▸ **Work required**:
Count the lines in the entries below that mention the string "whose", then write that number by itself.

▸ **The records**:
(** Every tensor of a result entry is on [dev]; plain lists are handed
    over as they are. *)
Definition out_on_device (dev : string) (o : out) : Prop :=
  match o with
  | OutDict d => Forall (fun kv => device (snd kv) = dev) d
  | OutDictList d => Forall (fun kv => Forall (fun x => device x = dev) (snd kv)) d
  | OutTensor x => device x = dev
  | OutList _ => True
  end.

End Runs.

(** ** The shape invariants of a record *)

Module Shapes.
Import Transition TransitionOps.

(** Every value is an array whose leading dimension is [b]. *)
Definition all_leading (b : nat) (vs : list value) : Prop :=
  Forall (fun v => exists x rest, v = VTensor x /\ shape x = b :: rest) vs.

(** C6 as the spec words it: the arrays under [state], [action] and
    [next_state] share one leading dimension [b]; the reward is a plain
    scalar, or an array whose leading dimension is [b]. *)
Definition shape_invariants (h : heap) (s a n r : value) : Prop :=
  exists ds da dn b,
    get_dict h s = Ok ds /\ get_dict h a = Ok da /\ get_dict h n = Ok dn /\
    all_leading b (dict_values ds ++ dict_values da ++ dict_values dn) /\
    ((exists x, r = VFloat x) \/
     (exists x rest, r = VTensor x /\ shape x = b :: rest)).

(** What [_check_input] lets through: with a float reward the shared
    leading dimension is 1; a tensor reward is two-dimensional. *)
Definition accepted (h : heap) (s a n r : value) : Prop :=
  exists ds da dn b,
    get_dict h s = Ok ds /\ get_dict h a = Ok da /\ get_dict h n = Ok dn /\
    all_leading b (dict_values ds ++ dict_values da ++ dict_values dn) /\
    ((exists x, r = VFloat x) /\ b = 1%nat \/
     (exists x d2, r = VTensor x /\ shape x = [b; d2])).

(** The constructor returns an object. *)
Definition constructs (h : heap) (s a n r tm : value) (kwargs : dict) : Prop :=
  is_ok (snd (TransitionOps.init s a n r tm kwargs h)) = true.

Definition validates_shape_invariants (h : heap) (s a n r tm : value)
    (kwargs : dict) : Prop :=
  constructs h s a n r tm kwargs <-> shape_invariants h s a n r.

End Shapes.

(** ** Concrete records and stores *)

Module Examples.
Import Transition ReplayBuffer Runs.

Definition zeros (s : list nat) (dev : string) : value :=
  VTensor (mkTensor s dev (repeat 0%Q (Torch.numel s))).

(** One interaction step with [batch] rows, as a producer builds it:
    three fresh dictionaries and the [Transition] over them. *)
Definition new_step (dev : string) (batch : nat) (r : value) (kwargs : dict)
    : M loc :=
  let* s := alloc (ODict [("state", zeros [batch; 4%nat] dev)]) in
  let* a := alloc (ODict [("action", zeros [batch; 1%nat] dev)]) in
  let* n := alloc (ODict [("state", zeros [batch; 4%nat] dev)]) in
  TransitionOps.init (VRef s) (VRef a) (VRef n) r (VBool false) kwargs.

Fixpoint build (ms : list (M loc)) (h : heap) : heap :=
  match ms with
  | [] => h
  | m :: ms' => build ms' (fst (m h))
  end.

(** Six single steps R1..R6 on ["cuda:0"], at locations 3, 7, 11, 15, 19
    and 23. *)
Definition six_steps : heap :=
  build (map (fun q => new_step "cuda:0" 1 (VFloat q) [])
             [1%Q; 2%Q; 3%Q; 4%Q; 5%Q; 6%Q]) [].

Definition R1 : loc := 3%nat.
Definition R2 : loc := 7%nat.
Definition R3 : loc := 11%nat.
Definition R4 : loc := 15%nat.
Definition R5 : loc := 19%nat.
Definition R6 : loc := 23%nat.

(** A plain step (at 3), one with an extra field [log_prob] (at 7) and one
    with an extra field [value] (at 11). *)
Definition mixed_steps : heap :=
  build [new_step "cuda:0" 1 (VFloat 1%Q) [];
         new_step "cuda:0" 1 (VFloat 2%Q) [("log_prob", VFloat 0%Q)];
         new_step "cuda:0" 1 (VFloat 3%Q) [("value", VFloat 0%Q)]] [].

Definition plain_step : loc := 3%nat.
Definition log_prob_step : loc := 7%nat.
Definition value_step : loc := 11%nat.

(** A store of capacity 3 on ["cpu"] after one append of [first]. *)
Definition store_with (first : loc) : heap * ReplayBuffer.t :=
  fst (append (ReplayBuffer.init 3 "cpu" None) (ArgObj first)
              default_required_keys mixed_steps).

(** Dictionaries of two-row arrays, and a one-dimensional reward of two
    elements. *)
Definition two_rows : heap :=
  [ODict [("state", zeros [2; 4]%nat "cpu")];
   ODict [("action", zeros [2; 1]%nat "cpu")];
   ODict [("state", zeros [2; 4]%nat "cpu")]].

Definition flat_reward : value := zeros [2%nat] "cpu".

(** A pre-batched record of two rows with a [2, 1] reward (at 3), and the
    store holding it. *)
Definition batched_step : heap :=
  build [new_step "cpu" 2 (zeros [2; 1]%nat "cpu") []] [].

Definition batched_store : heap * ReplayBuffer.t :=
  fst (append (ReplayBuffer.init 10 "cpu" None) (ArgObj 3%nat)
              default_required_keys batched_step).

(** A store of capacity 2 that has seen R1, R2, R3. *)
Definition used_store : heap * ReplayBuffer.t :=
  fst (append_all (ReplayBuffer.init 2 "cpu" None) six_steps
                  (map ArgObj [R1; R2; R3]) default_required_keys).

(** A store holding three records whose capacity has been lowered to 2. *)
Definition oversized_store : ReplayBuffer.t :=
  ReplayBuffer.mk 2 "cpu" [R1; R2; R3] 0 default_main_attrs.

(** A record on ["cpu"] whose [state] dictionary has been given a string
    between two arrays after construction. *)
Definition tampered : heap :=
  [ODict [("state", zeros [1; 4]%nat "cpu"); ("note", VStr "x");
          ("depth", zeros [1; 4]%nat "cpu")];
   ODict [("action", zeros [1; 1]%nat "cpu")];
   ODict [("state", zeros [1; 4]%nat "cpu")];
   OTransition (Transition.mk 5 TransitionOps.base_keys (VRef 0%nat)
                  (VRef 1%nat) (VRef 2%nat) (VFloat 1%Q) (VBool false) [])].

(** Dictionaries for a record whose state is a zero-dimensional array. *)
Definition scalar_state : heap :=
  [ODict [("state", zeros [] "cpu")]; ODict []; ODict []].


(** An entropy source whose [i]-th draw is [i]. *)
Definition count_up : Random.source := fun i => i.

End Examples.

(** * Facts *)

(** ** The gate protocol *)

Module A3CFacts.
Import A3C.

Lemma maybe_pull_gate m pull self :
  _disable_sync (maybe_pull m pull self) = _disable_sync self.
Proof. unfold maybe_pull. destruct (pull && _); reflexivity. Qed.

Lemma maybe_pull_closed m pull self :
  _disable_sync self = true -> maybe_pull m pull self = self.
Proof. intros H. unfold maybe_pull, Switch.get. rewrite H, andb_false_r. reflexivity. Qed.

Lemma step_gate c c' :
  step c c' -> _disable_sync (snd c') = _disable_sync (snd c).
Proof.
  destruct 1; cbn; unfold act, eval_act, criticize; cbn;
    rewrite ?maybe_pull_gate; reflexivity.
Qed.

Lemma step_trace_closed c c' :
  step c c' -> _disable_sync (snd c) = true ->
  exists tr, trace (snd c') = trace (snd c) ++ tr /\ forallb is_forward tr = true.
Proof.
  destruct 1; cbn; intros Hc; unfold act, eval_act, criticize;
    rewrite ?(maybe_pull_closed _ _ _ Hc); cbn;
    try (eexists [_]; split; [reflexivity | reflexivity]).
  exists []. rewrite app_nil_r. split; reflexivity.
Qed.

(** While the gate is closed, whatever the body does keeps it closed and
    logs forward passes only. *)
Lemma steps_closed c c' :
  rtc step c c' -> _disable_sync (snd c) = true ->
  _disable_sync (snd c') = true /\
  exists tr, trace (snd c') = trace (snd c) ++ tr /\ forallb is_forward tr = true.
Proof.
  induction 1 as [c | c c1 c2 Hs _ IH]; intros Hc.
  - split; [assumption |]. exists []. rewrite app_nil_r. split; reflexivity.
  - pose proof (step_gate _ _ Hs) as Hg.
    destruct (step_trace_closed _ _ Hs Hc) as (tr1 & E1 & F1).
    destruct IH as (Hc2 & tr2 & E2 & F2); [congruence |].
    split; [assumption |].
    exists (tr1 ++ tr2). rewrite E2, E1, <- app_assoc. split; [reflexivity |].
    rewrite forallb_app, F1, F2. reflexivity.
Qed.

▸ **Solution**:
6